Problem requirements> Copy out all lines from the entries below in which "cutoff" occurs.

Record set>
(** * pgx: the pguint32 value codec and the batch pipeline

    A shallow embedding of [pgtype/pguint32.go] and of the batch tests of
    [batch_test.go], with the properties of the codec contract and of the
    batch controller stated and proved over it.

    Conventions.
    - A Go [uint32]/[uint64]/[int] is a [Z]; wrap-around is written out
      with [mod].
    - A Go [[]byte] is an [option (list byte)]: [None] is the nil slice.
      A Go [string] is a [list byte] (an immutable byte sequence).
    - A method with a pointer receiver that assigns [*dst] takes the old
      value of [*dst] and returns the new one.
    - A Go [error] result is an [option error]; [None] is [nil]. *)

From Stdlib Require Import ZArith List String Lia Bool.
From Stdlib Require Import Strings.Byte.
From stdpp Require Import base list.

Local Open Scope Z_scope.

(** ** Bytes *)

Definition byte_to_Z (b : byte) : Z := Z.of_N (Byte.to_N b).

(** The conversion [byte(z)] of Go: the low eight bits. *)
Definition Z_to_byte (z : Z) : byte :=
  default x00 (Byte.of_N (Z.to_N (z mod 256))).

Definition len {A} (l : list A) : Z := Z.of_nat (length l).

(** Go string literals, written as Rocq strings. *)
Definition bytes_of (s : string) : list byte := list_byte_of_string s.

(** ** Errors *)

(** The errors of the embedding: [errorString] is what [errors.New] and
    [fmt.Errorf] build, [NumError] is [*strconv.NumError], [errUndefined] is
    the package variable of pgtype that the encoders return, [cannotAssign]
    is the [fmt.Errorf("cannot assign %v into %T", src, dst)] of [AssignTo]
    with its arguments kept as they are, and [runtimeError] stands for a
    run-time panic in a function that otherwise returns an error. The batch
    tests compare errors with [pgx.PgError] (by its [Code]) and with
    [context.Canceled]; the last four are the dead-connection, desynchronised
    stream, skipped-statement and no-pending-result conditions of the batch
    controller. *)

Inductive strconv_err := ErrSyntax | ErrRange.

Inductive Status := Undefined | Null | Present.

(** [pguint32] of pguint32.go. The field [Status] is spelled [status]: the
    type of that name is already [Status]. *)
Record pguint32 := mk_pguint32 { Uint : Z; status : Status }.

(** The zero value of the struct, and the composite literal
    [pguint32{Status: s}], which leaves [Uint] zero. *)
Definition pguint32_Status (s : Status) : pguint32 :=
  {| Uint := 0; status := s |}.

(** ** Go values held by an [interface{}]

    A fragment of Go's types large enough for the type switches of
    pguint32.go: the integer kinds, booleans, strings, byte slices and the
    two pointer types the switches name. A pointer is nil ([None]) or the
    location of a cell of the heap below. *)

Definition loc := nat.

Inductive GoValue :=
| VNil
| VBool (b : bool)
| VInt (n : Z) | VInt8 (n : Z) | VInt16 (n : Z) | VInt32 (n : Z) | VInt64 (n : Z)
| VUint (n : Z) | VUint8 (n : Z) | VUint16 (n : Z) | VUint32 (n : Z) | VUint64 (n : Z)
| VString (s : list byte)
| VBytes (b : option (list byte))
| VPtrUint32 (p : option loc)
| VPtrPtrUint32 (p : option loc).

Inductive GoType :=
| TNil | TBool
| TInt | TInt8 | TInt16 | TInt32 | TInt64
| TUint | TUint8 | TUint16 | TUint32 | TUint64
| TString | TBytes | TPtrUint32 | TPtrPtrUint32.

Definition TypeOf (v : GoValue) : GoType :=
  match v with
  | VNil => TNil | VBool _ => TBool
  | VInt _ => TInt | VInt8 _ => TInt8 | VInt16 _ => TInt16
  | VInt32 _ => TInt32 | VInt64 _ => TInt64
  | VUint _ => TUint | VUint8 _ => TUint8 | VUint16 _ => TUint16
  | VUint32 _ => TUint32 | VUint64 _ => TUint64
  | VString _ => TString | VBytes _ => TBytes
  | VPtrUint32 _ => TPtrUint32 | VPtrPtrUint32 _ => TPtrPtrUint32
  end.

(** The range of each integer kind: what a well-typed value holds. *)
Definition in_range (v : GoValue) : Prop :=
  match v with
  | VInt n | VInt64 n => - 2 ^ 63 <= n < 2 ^ 63
  | VInt8 n => - 2 ^ 7 <= n < 2 ^ 7
  | VInt16 n => - 2 ^ 15 <= n < 2 ^ 15
  | VInt32 n => - 2 ^ 31 <= n < 2 ^ 31
  | VUint n | VUint64 n => 0 <= n < 2 ^ 64
  | VUint8 n => 0 <= n < 2 ^ 8
  | VUint16 n => 0 <= n < 2 ^ 16
  | VUint32 n => 0 <= n < 2 ^ 32
  | _ => True
  end.

Inductive error :=
| errorString (msg : string)
| NumError (Func : string) (Num : list byte) (Err : strconv_err)
| errUndefined
| cannotAssign (src : pguint32) (dst : GoType)
| runtimeError (msg : string)
| PgError (Code : string)
| Canceled
| ErrDeadConn
| ErrProtocolDesync
| ErrSkipped
| ErrNoResult.

(** ** strconv *)

Module strconv.

Definition maxUint64 : Z := 2 ^ 64 - 1.

Definition uint64 (z : Z) : Z := z mod 2 ^ 64.

(** The digit switch of the loop of [ParseUint]. *)
Definition digit_val (d : byte) : option Z :=
  let c := byte_to_Z d in
  if (48 <=? c) && (c <=? 57) then Some (c - 48)
  else if (97 <=? c) && (c <=? 122) then Some (c - 97 + 10)
  else if (65 <=? c) && (c <=? 90) then Some (c - 65 + 10)
  else None.

(** The [for ; i < len(s); i++] loop of [ParseUint], on the bytes from [i]
    on, with the accumulator [n]. *)
Fixpoint ParseUint_loop (base cutoff maxVal : Z) (s : list byte) (n : Z)
  : Z * option strconv_err :=
  match s with
  | [] => (n, None)
  | d :: s' =>
    match digit_val d with
    | None => (0, Some ErrSyntax)
    | Some v =>
      if v mod 256 >=? base mod 256 then (0, Some ErrSyntax)
      else if n >=? cutoff then (maxUint64, Some ErrRange)
      else
        let n := uint64 (n * base) in
        let n1 := uint64 (n + v) in
        if (n1 <? n) || (n1 >? maxVal) then (maxUint64, Some ErrRange)
        else ParseUint_loop base cutoff maxVal s' n1
    end
  end.

(** [strconv.ParseUint(s, base, bitSize)] of the Go library for an explicit
    base in 2..36 and a bit size in 1..64 (the prefix detection of base 0
    and the default of bit size 0 are not reached from pguint32.go). *)
Definition ParseUint (s : list byte) (base bitSize : Z) : Z * option error :=
  if len s <? 1 then (0, Some (NumError "ParseUint" s ErrSyntax))
  else
    let cutoff := maxUint64 / base + 1 in
    let maxVal := 2 ^ bitSize - 1 in
    match ParseUint_loop base cutoff maxVal s 0 with
    | (n, None) => (n, None)
    | (n, Some e) => (n, Some (NumError "ParseUint" s e))
    end.

(** The digit of [formatBits]: ["0123456789abcdefghijklmnopqrstuvwxyz"[u]]. *)
Definition digit_char (u : Z) : byte :=
  if u <? 10 then Z_to_byte (48 + u) else Z_to_byte (97 + u - 10).

(** The loop of [formatBits]: digits are produced from the least
    significant one and stored right to left. A [uint64] has at most 64
    digits in any base, which bounds the loop. *)
Fixpoint formatBits (fuel : nat) (u base : Z) (a : list byte) : list byte :=
  match fuel with
  | O => digit_char u :: a
  | S fuel' =>
    if u >=? base then
      let q := u / base in
      formatBits fuel' q base (digit_char (u - q * base) :: a)
    else digit_char u :: a
  end.

Definition FormatUint (i base : Z) : list byte := formatBits 64 i base [].

(** [FormatInt]: the sign, then the digits of the magnitude. *)
Definition FormatInt (i base : Z) : list byte :=
  if i <? 0 then bytes_of "-" ++ FormatUint (- i) base else FormatUint i base.

End strconv.

(** ** encoding/binary *)

Module BigEndian.

(** [binary.BigEndian.Uint32(b)]; the bounds check on [b[3]] panics on a
    shorter slice, which is [None] here. *)
Definition Uint32 (b : list byte) : option Z :=
  match b with
  | b0 :: b1 :: b2 :: b3 :: _ =>
    Some (Z.lor (Z.lor (Z.lor (byte_to_Z b3) (Z.shiftl (byte_to_Z b2) 8))
                       (Z.shiftl (byte_to_Z b1) 16))
                (Z.shiftl (byte_to_Z b0) 24))
  | _ => None
  end.

(** [binary.BigEndian.PutUint32(b, v)] on a fresh four-byte slice. *)
Definition PutUint32 (v : Z) : list byte :=
  [Z_to_byte (Z.shiftr v 24); Z_to_byte (Z.shiftr v 16);
   Z_to_byte (Z.shiftr v 8); Z_to_byte v].

End BigEndian.

(** ** io.Writer *)

(** The interface [io.Writer]: [Write(p)] returns the number of bytes
    written and an error, and may change the writer. *)
Class Writer (W : Type) := Write : W -> list byte -> W * (Z * option error).

(** [bytes.Buffer]: every write appends and succeeds. *)
#[export] Instance Buffer_Writer : Writer (list byte) :=
  fun buf p => (buf ++ p, (len p, None)).

Module io.

(** [io.WriteString(w, s)]: one [Write] of the bytes of [s]. *)
Definition WriteString `{Writer W} (w : W) (s : list byte)
  : W * (Z * option error) := Write w s.

End io.

Module pgio.

(** Modelled from the spec: [pgio.WriteUint32] is declared in package pgio,
    which is not among the sources; the spec gives the binary form as
    "exactly 4 bytes, big-endian, unsigned", written here with one [Write]. *)
Definition WriteUint32 `{Writer W} (w : W) (n : Z) : W * (Z * option error) :=
  Write w (BigEndian.PutUint32 n).

End pgio.

(** ** fmt *)

Module fmt.

Definition str (b : list byte) : string := string_of_list_byte b.

(** A pointer prints as its address in hexadecimal; the address of a
    location is the location itself. *)
Definition fmtPointer (p : option loc) : string :=
  match p with
  | None => "<nil>"
  | Some l => "0x" ++ str (strconv.FormatUint (Z.of_nat l) 16)
  end.

Fixpoint join (sep : string) (l : list string) : string :=
  match l with
  | [] => ""
  | [x] => x
  | x :: l' => x ++ sep ++ join sep l'
  end.

(** The verb [%v]. *)
Definition v (x : GoValue) : string :=
  match x with
  | VNil => "<nil>"
  | VBool b => if b then "true" else "false"
  | VInt n | VInt8 n | VInt16 n | VInt32 n | VInt64 n =>
    str (strconv.FormatInt n 10)
  | VUint n | VUint8 n | VUint16 n | VUint32 n | VUint64 n =>
    str (strconv.FormatUint n 10)
  | VString s => str s
  | VBytes b =>
    "[" ++ join " " (map (fun c => str (strconv.FormatUint (byte_to_Z c) 10))
                         (default [] b)) ++ "]"
  | VPtrUint32 p | VPtrPtrUint32 p => fmtPointer p
  end.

The completed task>
Fixpoint ParseUint_loop (base cutoff maxVal : Z) (s : list byte) (n : Z)
      else if n >=? cutoff then (maxUint64, Some ErrRange)
        else ParseUint_loop base cutoff maxVal s' n1
    let cutoff := maxUint64 / base + 1 in
    match ParseUint_loop base cutoff maxVal s 0 with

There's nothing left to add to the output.